The title of the chapter is a play on Trimp’s claim that Laymon isn’t like other Black people, or “his kind.” It is an ostensibly racist comment that Trimp thinks is a compliment. By using the possessive pronoun “our,” Laymon accepts that the existence of people like Trimp is as much his problem as it is that of white people—a point that is reinforced by Laymon’s regret over laughing at the illiteracy of one of Trimp’s children. As a writer and teacher and, thus, someone who is dedicated to the importance of literacy, the delight that Laymon took in the child’s ignorance, for which the child was not at fault, was cruel and contrary to his values.
Also contrary to his values was his acceptance of being called “Keith”—a compromise that Laymon makes to coexist with Trimp before realizing that Trimp’s pretension of friendliness was predicated on his belief that Laymon went against his stereotypes about Black people.
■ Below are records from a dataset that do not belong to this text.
Lemma bare_head name t : bare name -> exists c, head (name ++ t) = Some c /\ stops c = false.
Proof. intros [Hn Hb]. destruct Hb as [|c name Hc _]; [done|]. by exists c. Qed.

Lemma step_name name t : bare name -> continues t -> step_ (name ++ t) true = Ok (Some (Field_ name, length name)).
Proof.
  intros Hb Ht. pose proof (name_step name t 0 Hb Ht) as H. destruct (bare_head name t Hb) as (c & Hc & Hs).
  destruct (name ++ t) as [|c' l] eqn:E; [done|]. injection Hc as ->. unfold step_.
  destruct (Z.eqb_spec c DOT) as [->|_]; [done|]. cbn [Nat.eqb andb negb].
  rewrite bool_decide_eq_false_2 by by intros [= ->]. exact H.
Qed.

Lemma step_dot name t first : bare name -> continues t -> step_ (DOT :: name ++ t) first = Ok (Some (Field_ name, S (length name))).
Proof.
  intros Hb Ht. pose proof (name_step name t 1 Hb Ht) as H. destruct (bare_head name t Hb) as (c & Hc & Hs).
  unfold step_. change (DOT =? DOT) with true. cbn iota. cbn [Nat.eqb andb].
  rewrite bool_decide_eq_false_2; [exact H|]. rewrite Hc. by intros [= ->].
Qed.

Lemma step_bracket s b t first : bracket_spells s b -> step_ (b ++ t) first = Ok (Some (s, length b)).
Proof.
  intros Hb. pose proof (bracket_takes s b t Hb) as H.
  assert (exists b', b = OPEN :: b') as [b' ->] by by destruct Hb; eexists.
  cbn [app] in *. unfold step_. change (OPEN =? DOT) with false. cbn iota.
  replace ((0 =? 0)%nat && negb first && negb (OPEN =? OPEN)) with false by by rewrite andb_false_r.
  cbn iota. rewrite bool_decide_eq_true_2 by done. cbn [Nat.eqb]. by rewrite H.
Qed.

Lemma find_stops body : forall n, default (length body) (find_byte stops body) = n ->
  head (drop n body) <> Some CLOSE ->
  exists name t, body = name ++ t /\ n = length name /\ Forall (λ b, stops b = false) name /\ continues t.
Proof.
  intros n <- Hh. destruct (find_byte stops body) as [n|] eqn:E; cbn in *.
  - apply find_byte_Some in E as (a & c & t & -> & <- & Ha & Hc). rewrite drop_app_length in Hh.
    exists a, (c :: t). split_and!; [done|done|done|]. cbn. apply stops_spec in Hc as [-> |[-> | ->]]; [auto|auto|].
    by destruct Hh.
  - apply find_byte_None in E. exists body, []. by rewrite app_nil_r.
Qed.

Lemma step_sound rest f s n : step_ rest f = Ok (Some (s, n)) ->
  (exists name t, f = true /\ rest = name ++ t /\ bare name /\ s = Field_ name /\ n = length name /\ continues t) \/
  (exists name t, rest = DOT :: name ++ t /\ bare name /\ s = Field_ name /\ n = S (length name) /\ continues t) \/
  (exists b t, rest = b ++ t /\ bracket_spells s b /\ n = length b).
Proof.
  unfold step_. destruct rest as [|c tail]; [done|]. destruct (Z.eqb_spec c DOT) as [->|Hd].
  - cbn [Nat.eqb andb]. destruct (bool_decide (head tail = Some OPEN)); [done|].
    case_bool_decide as Hc; [done|]. destruct (find_stops tail _ eq_refl Hc) as (name & t & -> & El & Hb & Ht).
    rewrite El, take_app_length. destruct (Nat.eqb_spec (length name) 0) as [|Hl]; [done|]. intros [= <- <-].
    right; left. exists name, t. split_and!; [done| |done|done|done]. split; [by intros ->|done].
  - cbn [Nat.eqb andb]. destruct (negb f && negb (c =? OPEN)) eqn:Ef; [done|]. case_bool_decide as Ho.
    + injection Ho as ->. destruct (bracket (OPEN :: tail)) as [[s' n']|e] eqn:Eb; [|done]. intros [= <- <-].
      apply bracket_Ok in Eb as (b & t & E & Hb & ->). right; right. by exists b, t.
    + case_bool_decide as Hc; [done|]. destruct (find_stops (c :: tail) _ eq_refl Hc) as (name & t & E & El & Hb & Ht).
      rewrite El, E, take_app_length. destruct (Nat.eqb_spec (length name) 0) as [|Hl]; [done|]. intros [= <- <-].
      left. exists name, t. split_and!; [|done| |done|done|done].
      * destruct f; [done|]. destruct (Z.eqb_spec c OPEN) as [->|]; [done|]. done.
      * split; [by intros ->|done].
Qed.
(* ===== verification/Flat.v ===== *)
(** * Flat storage

    [flat.rs] of [guatiao-intake]: a value as entries of a flat store, [key -> text],
    one for each scalar leaf under the path that reaches it, and read back as the
    schema declares. A store is a finite map; its keys in order are those of the
    [BTreeMap]. *)

From stdpp Require Import sorting.
From S2P Require Import Prelude Order Decimal Errors Value Keys Maps Merge MergePath Vocab SchemaRead Validate FieldPath.

Abbreviation Store := (gmap bytes bytes) (only parsing).

(** ** Keys of a store *)

(** The keys in [BTreeMap]'s order. *)
Definition sorted_keys (s : Store) : list bytes := merge_sort text_order (map fst (map_to_list s)).

(** [at_or_under] and [clear_under]. *)
Definition at_or_under (key path : bytes) : bool :=
  bool_decide (key = path) ||
  match strip_of path key with
  | Some (c :: _) => (c =? DOT) || (c =? OPEN)
  | _ => false
  end.
Definition clear_under (s : Store) (path : bytes) : Store := filter (λ e, at_or_under e.1 path = false) s.

(** [keyed], [named], [root_path] and [indexed]. *)
Definition keyed (path key : bytes) : bytes := path ++ show_segment (Key_ key).
Definition named (path name : bytes) : bytes := if is_bare_name name then path ++ [DOT] ++ name else keyed path name.
Definition root_path (name : bytes) : bytes := if is_bare_name name then name else keyed [] name.
Definition indexed (path : bytes) (at_ : nat) : bytes := path ++ show_segment (Index_ (Z.of_nat at_)).

Section flat.
Variable lossy : bytes -> bytes.

(** [scalar_text]. *)
Definition scalar_text (v : Value) : option bytes :=
  match tag v with
  | Ok GUATIAO_BOOL | Ok GUATIAO_NUMBER | Ok GUATIAO_STRING | Ok GUATIAO_BYTES => Some (text_of lossy v)
  | _ => None
  end.

(** ** Writing *)

(** [Frame]: where, what kind, what value, and how deep. *)
Definition Frame : Type := bytes * Kind * Value * nat.

(** The members a value has, as frames under a path. *)
Definition member_frames (path : bytes) (m : Map) (below : nat) (fields : list FieldRef) : list Frame :=
  omap (λ f, v ← get m (fkey f); Some (named path (fkey f), field_kind f, v, below)) fields.

(** [visit]: whether the value fits its kind, the store, and the frames it pushes,
    in order. *)
Definition visit (s : Store) (path : bytes) (kind : Kind) (v : Value) (depth : nat) : bool * Store * list Frame :=
  let below := S depth in
  match kind with
  | KVariant tag _ =>
      match as_map v with
      | None => (false, s, [])
      | Some m =>
          let chosen := str_or (get m tag) [] in
          match list_find (λ a, arm_value a = chosen) (arms kind) with
          | None => (false, s, [])
          | Some (_, arm) => (true, <[path := chosen]> s, member_frames path m below (arm_fields arm))
          end
      end
  | KMap _ =>
      match as_map v with
      | None => (false, s, [])
      | Some m => (true, s, member_frames path m below (kind_fields kind))
      end
  | KMapOf _ =>
      match as_map v with
      | None => (false, s, [])
      | Some m => (true, s, map (λ e, (keyed path e.1, kind_values kind, e.2, below)) m)
      end
  | KList _ _ _ =>
      match as_list v with
      | None => (false, s, [])
      | Some l => (true, s, imap (λ at_ v, (indexed path at_, kind_items kind, v, below)) l)
      end
  | KTuple _ =>
      match as_list v with
      | None => (false, s, [])
      | Some l => (true, s, imap (λ at_ e, (indexed path at_, e.2, e.1, below)) (zip l (positions kind)))
      end
  | _ =>
      match scalar_text v with
      | Some text => (true, <[path := text]> s, [])
      | None => (false, s, [])
      end
  end.

(** How many frames come of one, itself counted: what bounds the loop. *)
Fixpoint frames_of (room : nat) (f : Frame) : nat :=
  let '(path, kind, v, depth) := f in
  match room with
  | O => 1
  | S room => S (sum_list_with (frames_of room) (visit ∅ path kind v depth).2)
  end.

(** One round of [flatten]'s loop: the answer, the store, and the stack, whose end
    is in front. *)
Definition FlatState : Type := bool * Store * list Frame.
Definition flat_round (st : FlatState) : result (fault ValueError) (FlatState + bool * Store) :=
  match st with
  | (fits, s, []) => Ok (inr (fits, s))
  | (fits, s, (path, kind, v, depth) :: stack) =>
      if too_deep depth then Ok (inl (false, s, stack))
      else let '(_, s, pushed) := visit s path kind v depth in Ok (inl (fits, s, rev pushed ++ stack))
  end.

(** [flatten]. *)
Definition flatten (f : FieldRef) (v : Value) (s : Store) : result (fault ValueError) (bool * Store) :=
  let root := root_path (fkey f) in
  let '(fits, s, pushed) := visit (clear_under s root) root (field_kind f) v 0 in
  loop flat_round (2 + sum_list_with (frames_of MAX_DEPTH) pushed) Panic (fits, s, rev pushed).

(** ** Reading *)

(** [BTreeMap::range] from a prefix on, while it is one. *)
Definition starts_text (prefix key : bytes) : bool := bool_decide (is_Some (strip_of prefix key)).
Fixpoint while_ {A} (f : A -> bool) (l : list A) : list A :=
  match l with x :: l => if f x then x :: while_ f l else [] | [] => [] end.
Definition range_of (s : Store) (prefix : bytes) : list bytes :=
  while_ (starts_text prefix) (filter (text_order prefix) (sorted_keys s)).

(** [holds]. *)
Definition holds (s : Store) (path : bytes) : bool :=
  bool_decide (is_Some (s !! path)) ||
  existsb (λ opener, match head (range_of s (path ++ [opener])) with Some _ => true | None => false end) [DOT; OPEN].

(** [Step] and [first_step]. *)
Inductive Step_ : Type := Named_ (name : bytes) | At_ (at_ : Z).
Definition step_of (s : Segment) : Step_ :=
  match s with Field_ name => Named_ name | Key_ key => Named_ key | Index_ at_ => At_ at_ end.
Definition first_step (rest : bytes) : option (Step_ * nat) :=
  l ← spelled rest true; '(segment, read) ← head l; Some (step_of segment, read).

(** [children]: the distinct next steps, each with the prefix that spells it. *)
Definition child_round (path : bytes) (st : list (Step_ * bytes) * list bytes) (key : bytes)
    : list (Step_ * bytes) * list bytes :=
  let '(out, seen) := st in
  match first_step (drop (length path) key) with
  | None => (out, seen)
  | Some (step, read) =>
      let spelled := take (length path + read) key in
      if bool_decide (spelled ∈ seen) then (out, seen) else (out ++ [(step, spelled)], spelled :: seen)
  end.
Definition children (s : Store) (path : bytes) : list (Step_ * bytes) :=
  (foldl (λ st opener, foldl (child_round path) st (range_of s (path ++ [opener]))) ([], []) [DOT; OPEN]).1.

(** The keys of an open map, each with its spellings, in the order they come. *)
Definition step_key (step : Step_) : bytes := match step with Named_ key => key | At_ index => dec index end.
Fixpoint file_spelling (key spelled : bytes) (keys : list (bytes * list bytes)) : list (bytes * list bytes) :=
  match keys with
  | [] => [(key, [spelled])]
  | (k, spellings) :: keys => if bool_decide (k = key) then (k, spellings ++ [spelled]) :: keys
                              else (k, spellings) :: file_spelling key spelled keys
  end.
Definition open_keys (s : Store) (path : bytes) : list (bytes * list bytes) :=
  foldl (λ keys '(step, spelled), file_spelling (step_key step) spelled keys) [] (children s path).
Definition spellings_of (path key : bytes) (spellings : list bytes) : list bytes :=
  let written := keyed path key in written :: List.filter (λ s, negb (bool_decide (s = written))) spellings.

(** The positions of a list, in order and once each. *)
Fixpoint dedup (l : list Z) : list Z :=
  match l with
  | x :: (y :: _) as tail => if x =? y then dedup tail else x :: dedup tail
  | l => l
  end.
Definition list_positions (s : Store) (path : bytes) : list Z :=
  dedup (merge_sort Z.le (omap (λ c, match c.1 with At_ at_ => Some at_ | Named_ _ => None end) (children s path))).

Section rebuild.
Variable s : Store.
Variable again : bytes -> Kind -> option Value.

(** The members of a declared object or of an arm, over what is there. *)
Definition rebuild_fields (path : bytes) (fields : list FieldRef) (m : Map) : Map :=
  foldl (λ m f, match again (named path (fkey f)) (field_kind f) with Some v => set_ m (fkey f) v | None => m end) m fields.

(** An open map's entries. *)
Definition rebuild_open (path : bytes) (values : Kind) : Map :=
  foldl (λ m '(key, spellings),
    match head (omap (λ at_, again at_ values) (List.filter (holds s) (spellings_of path key spellings))) with
    | Some v => set_ m key v
    | None => m
    end) [] (open_keys s path).

(** A tuple's positions, up to the first with nothing stored. *)
Fixpoint rebuild_tuple (path : bytes) (index : nat) (kinds : list Kind) : option (list Value) :=
  match kinds with
  | [] => Some []
  | position :: kinds =>
      let at_ := indexed path index in
      if holds s at_ then v ← again at_ position; l ← rebuild_tuple path (S index) kinds; Some (v :: l)
      else Some []
  end.
End rebuild.

Definition map_if_any (m : Map) : option Value := match m with [] => None | _ => Some (VMap m) end.
Definition list_if_any (l : list Value) : option Value := match l with [] => None | _ => Some (VList l) end.

(** [rebuild], [room] levels left. *)
Fixpoint rebuild (s : Store) (room : nat) (path : bytes) (kind : Kind) : option Value :=
  match room with
  | O => None
  | S room =>
      let again := rebuild s room in
      match kind with
      | KVariant tag _ =>
          chosen ← s !! path;
          '(_, arm) ← list_find (λ a, arm_value a = chosen) (arms kind);
          Some (VMap (rebuild_fields again path (arm_fields arm) (set_ [] tag (VString chosen))))
      | KMap _ => map_if_any (rebuild_fields again path (kind_fields kind) [])
      | KMapOf _ => map_if_any (rebuild_open s again path (kind_values kind))
      | KList _ _ _ =>
          list_if_any (omap (λ index, again (path ++ show_segment (Index_ index)) (kind_items kind)) (list_positions s path))
      | KTuple _ => l ← rebuild_tuple s again path 0 (positions kind); list_if_any l
      | _ => VString <$> s !! path
      end
  end.

(** [unflatten]. *)
Definition unflatten (f : FieldRef) (s : Store) : option Value :=
  let root := root_path (fkey f) in
  if holds s root then rebuild s MAX_DEPTH root (field_kind f) else None.

(** ** What a store's keys belong to *)

(** [keys] and [split]. *)
Definition flat_keys (f : FieldRef) : list bytes :=
  let own := root_path (fkey f) in
  foldl (λ out key, if bool_decide (key ∈ out) then out else out ++ [key]) [own]
    (arm ← arms (field_kind f); member ← arm_fields arm; [named own (fkey member)]).
Definition name_of_segment (s : Segment) : bytes := match s with Field_ name => name | Key_ key => key | Index_ at_ => dec at_ end.
Definition split_key (key : bytes) : option (bytes * bytes) := '(owner, last) ← split_last key; Some (owner, name_of_segment last).
End flat.
(* ===== verification/FlatLaws.v ===== *)
(** * What flat storage keeps

    The store after [flatten], and what [unflatten] reads of it: the leaves of a
    value under the segments that reach them, each value its text. *)

From stdpp Require Import sorting.
From S2P Require Import Prelude Order Decimal Errors Number Value Keys Maps Merge MergePath Vocab SchemaRead SchemaMerge Validate FieldPath Flat.

(** ** Segments stand apart *)

Lemma step_next s r : segment_ok s -> continues r ->
  step_ (write_next s ++ r) false = Ok (Some (s, length (write_next s))).
Proof.
  intros Hs Hr. pose proof (show_bracket s Hs) as Hb. destruct s as [name|n|k]; cbn [write_next].
  - cbn [app length]. by apply step_dot.
  - by apply step_bracket.
  - by apply step_bracket.
Qed.

Lemma write_next_split s r s' r' : segment_ok s -> segment_ok s' -> continues r -> continues r' ->
  write_next s ++ r = write_next s' ++ r' -> s = s' /\ r = r'.
Proof.
  intros Hs Hs' Hr Hr' E. pose proof (step_next s r Hs Hr) as H. rewrite E, (step_next s' r' Hs' Hr') in H.
  injection H as -> _. split; [done|]. by apply app_inv_head in E.
Qed.

Lemma write_next_head s : exists c t, write_next s = c :: t /\ (c = DOT \/ c = OPEN).
Proof.
  destruct s as [name|n|k]; cbn [write_next show_segment]; [by eexists _, _; split; [|left]|by eexists _, _; split; [|right]|].
  destruct (needs_quoting k); by eexists _, _; split; [|right].
Qed.

Lemma write_next_continues s r : continues (write_next s ++ r).
Proof. destruct (write_next_head s) as (c & t & -> & Hc). exact Hc. Qed.

Lemma write_tail_cons s p : write_tail (s :: p) = write_next s ++ write_tail p.
Proof. done. Qed.

Lemma write_tail_continues p : continues (write_tail p).
Proof. destruct p as [|s p]; [done|]. rewrite write_tail_cons. apply write_next_continues. Qed.

Lemma write_tail_inj p : forall p', Forall segment_ok p -> Forall segment_ok p' -> write_tail p = write_tail p' -> p = p'.
Proof.
  induction p as [|s p IH]; intros [|s' p'] Hp Hp' E; [done|..].
  - rewrite write_tail_cons in E. destruct (write_next_head s') as (c & t & E' & _). by rewrite E' in E.
  - rewrite write_tail_cons in E. destruct (write_next_head s) as (c & t & E' & _). by rewrite E' in E.
  - rewrite !write_tail_cons in E. inversion_clear Hp. inversion_clear Hp'.
    apply write_next_split in E as [-> E]; [|done|done|apply write_tail_continues..]. f_equal. by apply IH.
Qed.

(** The segment a member's name is written as. *)
Definition member_segment (name : bytes) : Segment := if is_bare_name name then Field_ name else Key_ name.

Lemma is_bare_spec name : is_bare_name name = true <-> bare name.
Proof.
  unfold is_bare_name, bare. rewrite andb_true_iff, negb_true_iff, bool_decide_eq_false, negb_true_iff.
  apply and_iff_compat_l. rewrite Forall_forall. split.
  - intros H x Hx. apply not_true_iff_false. intros Hs. apply not_true_iff_false in H. apply H, existsb_exists.
    exists x. split; [by apply list_elem_of_In|done].
  - intros H. apply not_true_iff_false. rewrite existsb_exists. intros (x & Hx & Hs).
    apply list_elem_of_In, H in Hx. congruence.
Qed.

Lemma member_segment_ok name : segment_ok (member_segment name).
Proof. unfold member_segment. destruct (is_bare_name name) eqn:E; [by apply is_bare_spec|done]. Qed.

Lemma member_segment_inj a b : member_segment a = member_segment b -> a = b.
Proof. unfold member_segment. destruct (is_bare_name a), (is_bare_name b); congruence. Qed.

Lemma named_next path name : named path name = path ++ write_next (member_segment name).
Proof. unfold named, member_segment. by destruct (is_bare_name name). Qed.
Lemma step_child room f v text ch walked whole : plain_schema (S room) (fschema f) = true -> value_wf (fschema f) -> value_wf v ->
  node_of lossy (field_kind f) v = Some (text, ch) -> (forall t, text = Some t -> selected walked = Some t) ->
  Forall (steps_to f v walked whole room) ch.
Proof.
  intros Hp Hf Hv En Hsel. pose proof (plain_step _ _ Hp) as Hs. pose proof (λ x, plain_next _ _ x Hp) as Hnext. clear Hp.
  pose proof (field_kind_ok f Hf) as Hk. destruct (node_ok lossy _ _ _ _ Hk Hv En) as [_ Hok]. rewrite Forall_forall in Hok |- *.
  intros [[seg k] x] Hc. destruct (Hok _ Hc) as (_ & _ & Hx). cbn [fst snd] in Hx. unfold steps_to. cbn [fst snd].
  unfold steps_plainly, next_schemas in Hs, Hnext. change (kind_read (Some (fschema f))) with (field_kind f) in Hs, Hnext.
  destruct (field_kind f) as [| | | | | |items min max|kd|kd|kd| | |tag a| |] eqn:Ek; cbn [node_of] in En;
    try (destruct (scalar_text lossy v); [|done]; injection En as <- <-; by apply elem_of_nil in Hc).
  - destruct (as_list v) as [l|] eqn:El; [|done]. injection En as <- <-. apply nth_child in Hc as (-> & i & -> & Hi).
    exists (MkField [] items false). split_and!; try done; [|cbn; by rewrite El, Nat2Z.id|apply Hnext; by left].
    apply (step_field f _ _ _ _ _ Ek); [done|]. unfold into. rewrite Ek. by apply field_new_schema.
  - destruct (as_list v) as [l|] eqn:El; [|done]. injection En as <- <-. apply placed_child in Hc as (i & -> & Hi & Hki).
    unfold positions in Hki. rewrite list_lookup_fmap in Hki. destruct (prefix_items kd !! i) as [s|] eqn:Es; [|done].
    injection Hki as <-. pose proof (list_elem_of_lookup_2 _ _ _ Es) as Hin. rewrite forallb_forall in Hs.
    exists (MkField [] s false). split_and!; try done; [|cbn; by rewrite El, Nat2Z.id|by apply Hnext|].
    + apply (step_field f _ _ _ _ _ Ek); [done|]. unfold into. rewrite Ek. unfold positions_of.
      unfold prefix_items, list_items in Es. destruct (under kd PREFIX_ITEMS) as [y|]; cbn in Es |- *; [|done].
      destruct (as_list y) as [ps|]; cbn in Es |- *; [|done]. rewrite Nat2Z.id, Es. cbn. apply field_new_schema.
      apply Hs. by apply list_elem_of_In.
    + cbn in Hk. unfold prefix_items, list_items in Hin. destruct (under kd PREFIX_ITEMS) as [y|] eqn:Ey; cbn in Hin; [|by apply elem_of_nil in Hin].
      destruct (as_list y) as [ps|] eqn:Eps; cbn in Hin; [|by apply elem_of_nil in Hin]. apply (wf_item y ps); [by apply (wf_under kd PREFIX_ITEMS)|done|done].
  - destruct (as_map v) as [m|] eqn:Em; [|done]. injection En as <- <-. apply member_elem in Hc as (g & Hg & Eg & -> & ->).
    destruct (fields_of_ok kd Hk) as [Hn Hfs]. exists g. apply as_map_Some in Em as Em'. destruct Em' as [-> _].
    split_and!; try done; [|by rewrite member_segment_step, (map_under m)|apply Hnext; by apply list_elem_of_fmap_2|by apply Hfs].
    apply (step_field f _ _ _ _ _ Ek); [done|]. unfold into. rewrite Ek, member_segment_name. by apply field_named_in.
  - destruct (as_map v) as [m|] eqn:Em; [|done]. injection En as <- <-. apply entry_child in Hc as (-> & key & -> & Hin).
    apply andb_true_iff in Hs as [Hu%bool_decide_eq_true Hsch]. destruct (under kd ADDITIONAL_PROPERTIES) as [s|] eqn:Es; [|done].
    exists (MkField [] s false). split_and!; try done; [| |apply Hnext; by left|by apply (wf_under kd ADDITIONAL_PROPERTIES)].
    + apply (step_field f _ _ _ _ _ Ek); [done|]. unfold into, values_of. rewrite Ek, Hu. cbn. by apply field_new_schema.
    + cbn [get_step]. rewrite (map_under m v Em). apply get_unique; [|done]. apply as_map_Some in Em as [-> _].
      by apply value_wf_map in Hv as (_ & ? & _).
  - destruct (as_map v) as [m|] eqn:Em; [|done]. cbn [mbind option_bind] in En.
    destruct (list_find _ _) as [[i arm]|] eqn:Ef; [|done]. injection En as <- <-. apply member_elem in Hc as (g & Hg & Eg & -> & ->).
    apply list_find_Some in Ef as Ef'. destruct Ef' as (Hi & Hchosen & _). apply list_elem_of_lookup_2 in Hi.
    destruct (arm_fields_ok (KVariant tag a) arm Hk Hi) as [Hn Hfs]. apply as_map_Some in Em as Em'. destruct Em' as [-> _].
    exists g. split_and!; try done; [|by rewrite member_segment_step, (map_under m)| |by apply Hfs].
    + unfold step_in. rewrite Ek. rewrite forallb_forall in Hs. specialize (Hs arm ltac:(by apply list_elem_of_In)).
      unfold chosen_arm. rewrite (Hsel _ eq_refl). rewrite <- Hchosen in *.
      destruct (arm_value arm) as [|c t]; [done|]. cbn [spoken]. rewrite Ef, member_segment_name, field_named_in by done. done.
    + apply Hnext. apply list_elem_of_bind. exists arm. split; [by apply list_elem_of_fmap_2|done].
Qed.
Trimp’s slovenliness, painful ignorance, and embrace of a lifestyle for which Black men are usually stereotyped is evidence of how deeply entrenched white privilege is. Trimp is unlikely to be regarded as representative of his race. His failures would be regarded as individual, though they have been caused by the same social ills that have consigned Black people to generational poverty and poor education. There is, too, Trimp’s presumption that he possesses the moral and social authority to determine Laymon’s social value simply because he is white.
Laymon’s experience of police brutality and harassment in Pennsylvania reinforces a quote from Malcolm X that Laymon cites in the collection, in which the political leader declared any place south of Canada to be Mississippi. The episode also reaffirms the white supremacy that bolsters Trimp and will continue to, no matter how successful Laymon becomes or how much Trimp flails in failure and ignorance.
Laymon comes close to believing what the police say about him. Their gaslighting is part of the psychological trauma that police harassment inflicts on its victims. Unable to connect with Nicole, who witnessed the harassment and experienced her own, albeit tinged with the threat of sexual assault, Laymon finds succor in his writing. Only there, it seems, can he create the possibilities and freedoms that elude him in reality.